L’Angistino picked up the file he had on Colonel Wriston, the National Guard commander who opposed him. He was a warrior. A tanker who had done four tours in Iraq and Afghanistan, he left active duty after fifteen years and had taken a commission in the Texas National Guard. He was married, with three teenage daughters — undoubtedly the reason why he’d transferred to the Guard. Wriston knew all there was to know about bulldozer blades burying machine gunners alive, and had mounted them on tanks. Now he had bulldozers, if he could find some more, and l’Angistino thought he probably could. Wriston wasn’t done, not by a long sight. The only question was what he would do next.
The major in charge of base security, Timothy Toone, had already had a confrontation with the people out front, who were standing around the county sheriff’s car.
As the major reported it to l’Angistino, he told the Taylor County sheriff, “You need to get these people out of here.”
“I ain’t movin’ nobody who’s not on federal property. They’ve got ever’ right to be here.”
“They have no right to blockade our gates. Interference with U.S. military operations is a federal crime.”
“Call the FBI and report it,” the sheriff said calmly. “I’m sure they’ll come roaring right out here and arrest everybody.”
“These people are armed.”
The sheriff looked around, acting as if he hadn’t noticed the guns before. Then he told the major, “People have a right to openly carry firearms in Texas, except in places where it’s prohibited, like courthouses. This isn’t a courthouse, but a public road. Fact is, these streets and roads belong to the City of Abilene, Taylor County, or the Republic of Texas. These folks don’t have to leave unless I tell them to.”

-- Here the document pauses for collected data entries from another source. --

Theorem UpdatePhase_implements id phase now :
  implements (UpdatePhase id phase now) (spec_UpdatePhase id phase now).
Proof.
  unfold UpdatePhase, spec_UpdatePhase. apply implements_lift; intros [] Hid%map_err_Ok.
  apply implements_lift; intros [] Hn%map_err_Ok.
  intros d [o|] Hr; cbn in Hr.
  2: { subst d. by exists empty_db. }
  destruct Hr as [-> Hw].
  destruct (String.eqb (op_ID o) id && bool_decide (op_State o = StateRunning)
            && validPhaseTransition (op_Phase o) phase) eqn:B.
  - assert (op_ID o = id /\ op_State o = StateRunning /\ validPhaseTransition (op_Phase o) phase = true)
      as (Eid & Est & Eph) by (clear - B; bool_prop; done).
    pose proof (advanced_shape phase now o Hw ltac:(done) ltac:(done) Hn) as Hw'.
    eapply (transaction_implements _ _ _ _ (Ok tt) (tables_of (advanced phase now o)));
      unfold transition; cbv beta iota; rewrite ?B; [|done|done].
    eexists. run_statement. cbn [operation_latest tables_of].
    change (c_operation_id (row_of o)) with (op_ID o).
    rewrite (proj2 (String.eqb_eq (op_ID o) id)) by done.
    change (c_state (row_of o)) with (op_State o). change (c_phase (row_of o)) with (op_Phase o).
    rewrite bool_decide_true by done.
    rewrite Eph. cbn [negb orb].
    unfold mbind at 1, M_bind at 1. erewrite statement_run.
    2: { apply (update_latest_tables _ _ o (row_of (advanced phase now o))); [|done|by apply row_check_shaped].
         change (String.eqb (op_ID o) id && bool_decide (op_State o = StateRunning)
                 && bool_decide (op_Phase o = op_Phase o) = true).
         by rewrite (proj2 (String.eqb_eq (op_ID o) id)), !bool_decide_true. }
    reflexivity.
  - eapply (transaction_implements _ _ _ _ (Err ErrStateChanged) (tables_of o)); unfold transition; cbv beta iota; rewrite ?B; try done.
    eexists. run_statement. cbn [operation_latest tables_of].
    change (c_operation_id (row_of o)) with (op_ID o).
    destruct (String.eqb (op_ID o) id); [|done]. cbn [andb] in B.
    change (c_state (row_of o)) with (op_State o). change (c_phase (row_of o)) with (op_Phase o).
    apply andb_false_iff in B as [-> | ->]; [done|]. by rewrite orb_true_r.
Qed.

(** ** Terminal results *)

Lemma validate_items_loop_intro seen items :
  Forall (fun it => validateItemName (item_Name it) = Ok tt /\ known_item_state (item_State it) = true
                    /\ validateCode (item_Code it) true = Ok tt) items ->
  NoDup (item_Name <$> items) -> Forall (fun it => item_Name it ∉ seen) items ->
  validate_items_loop seen items = Ok tt.
Proof.
  revert seen. induction items as [|it items IH]; intros seen Hf Hd Hs; [done|].
  apply Forall_cons in Hf as [(Hn & Hk & Hc) Hf]. apply Forall_cons in Hs as [Hs1 Hs].
  cbn in Hd. apply NoDup_cons in Hd as [Hd1 Hd]. cbn. rewrite Hn, Hk, Hc. cbn.
  rewrite bool_decide_false by done. cbn. apply IH; [done..|].
  apply Forall_forall. intros it' Hin. rewrite Forall_forall in Hs. specialize (Hs it' Hin).
  apply not_elem_of_cons. split; [|done]. intros E. destruct Hd1. rewrite <- E.
  by apply list_elem_of_fmap_2.
Qed.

The sheriff grinned, the major told l’Angistino, while he waited for the major to ask him to do just that, a request that he would cheerfully refuse in front of an audience of his constituents. So the major had kept his mouth shut and returned to headquarters. Now what did the general want him to do?

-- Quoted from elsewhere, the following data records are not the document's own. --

(** Why a run that ended as [outcome], after [failure] and in phase [phase],
    is not to be believed. *)
Inductive distrusted : option Result -> option Error -> Phase -> string -> Prop :=
| distrusted_panic failure phase : distrusted None failure phase "worker_panicked"
| distrusted_phases r e phase : distrusted (Some r) (Some e) phase "worker_phase_failed"
| distrusted_result r phase : phase <> PhaseRefreshingInventory \/ is_ok (validateExecutorResult r) = false ->
    distrusted (Some r) None phase "worker_result_invalid".

(** The inventory a reconciliation may record: the reconciler's, or that there is none. *)
Definition reconciles (answer : option InventoryResult) (inventory : InventoryResult) : Prop :=
  (answer = Some inventory /\ validateInventory inventory false = Ok tt) \/
  (inventory = mk_InventoryResult InventoryUnavailable "inventory_reconciliation_failed" None
   /\ forall v, answer = Some v -> is_ok (validateInventory v false) = false).

(** What operation [o], executed from store call [n] on, is recorded as. *)
Inductive recorded (executor : Executor) (clock : nat -> time) (n : nat) (o : Operation) : Operation -> Prop :=
| recorded_result r m o1 :
    runs clock n o (Execute executor (op_ID o) (op_Request o)) m o1 None (Some r) ->
    op_Phase o1 = PhaseRefreshingInventory -> validateExecutorResult r = Ok tt ->
    recorded executor clock n o (finished r (res_Items r) (instant clock m) o1)
| recorded_ambiguous outcome failure code inventory m o1 :
    runs clock n o (Execute executor (op_ID o) (op_Request o)) m o1 failure outcome ->
    distrusted outcome failure (op_Phase o1) code -> reconciles (Reconcile executor (op_ID o)) inventory ->
    recorded executor clock n o (reconciled inventory (instant clock (S m))
      (finished (uncertain_result StateAmbiguous code) (ambiguous_items code (req_Items (op_Request o))) (instant clock m) o1)).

More than half the officers and airmen assigned to Dyess lived outside the gates, mostly senior people. Many of the pilots did too.

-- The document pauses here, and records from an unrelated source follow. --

(* ===== verification/SchedCalc.v ===== *)
(** The daily schedule calculation (internal/scheduler/types.go and
    internal/scheduler/calculate.go).

    A [zone] stands for a loaded [*time.Location]: its name and the offset from
    UTC in force at each second.  The time-zone database is not under src/; how
    a name is loaded is an argument of the code that loads one. *)
From S2P Require Import Prelude.
From S2P Require Import GoText.
From S2P Require Import GoTime.

#[local] Open Scope string_scope.
#[local] Open Scope Z_scope.

Definition maximumZoneBytes : Z := 128.
Definition minutesPerDay : Z := 1440.

Record zone := mk_zone { zone_name : string; zone_offset : Z -> Z }.

(** [ErrInvalid] carries the text it was wrapped with. *)
Inductive SchedError := SErrInvalid (detail : string) | SErrNotDue | SErrOther (text : string).

(** Seconds of the local wall clock: [instant.In(location)]. *)
Definition local_seconds (z : zone) (s : Z) : Z := s + zone_offset z s.
Definition local_date (z : zone) (s : Z) : date := date_of_seconds (local_seconds z s).
Definition local_second (z : zone) (s : Z) : Z := second_of_day (local_seconds z s) mod 60.
(** [local.Hour()*60 + local.Minute()] *)
Definition local_minute (z : zone) (s : Z) : Z := second_of_day (local_seconds z s) / 60.

Definition canonicalInstant (value : time) (required : bool) : result string unit :=
  if is_zero value then reject_if required "UTC instant is required"
  else reject_if (negb (t_utc value) || negb (bool_decide (value = round0 value))
                  || (year_of value <? 1) || (9999 <? year_of value)) "instant is not canonical UTC".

“Major, I want hourly reports on conditions at all seven gates of the base; I want you to double the base guards and ensure they’re armed. If armed civilians are foolish enough to try to force their way onto the base, I want the guards to respond with lethal force. Do you understand?”
“Yes, sir.”
“If this blockade continues, we won’t have enough pilots, crew chiefs, and ordnance specialists to accomplish our missions. We have to break it.”
“Yes, sir.”
At noon, Major Toone estimated that the crowd on the streets had swelled to more than ten thousand civilians — including women and children. He estimated that half the men were armed. If they rushed the base, his troops would be in a hell of a fix if ordered to shoot. He wanted written orders from General l’Angistino.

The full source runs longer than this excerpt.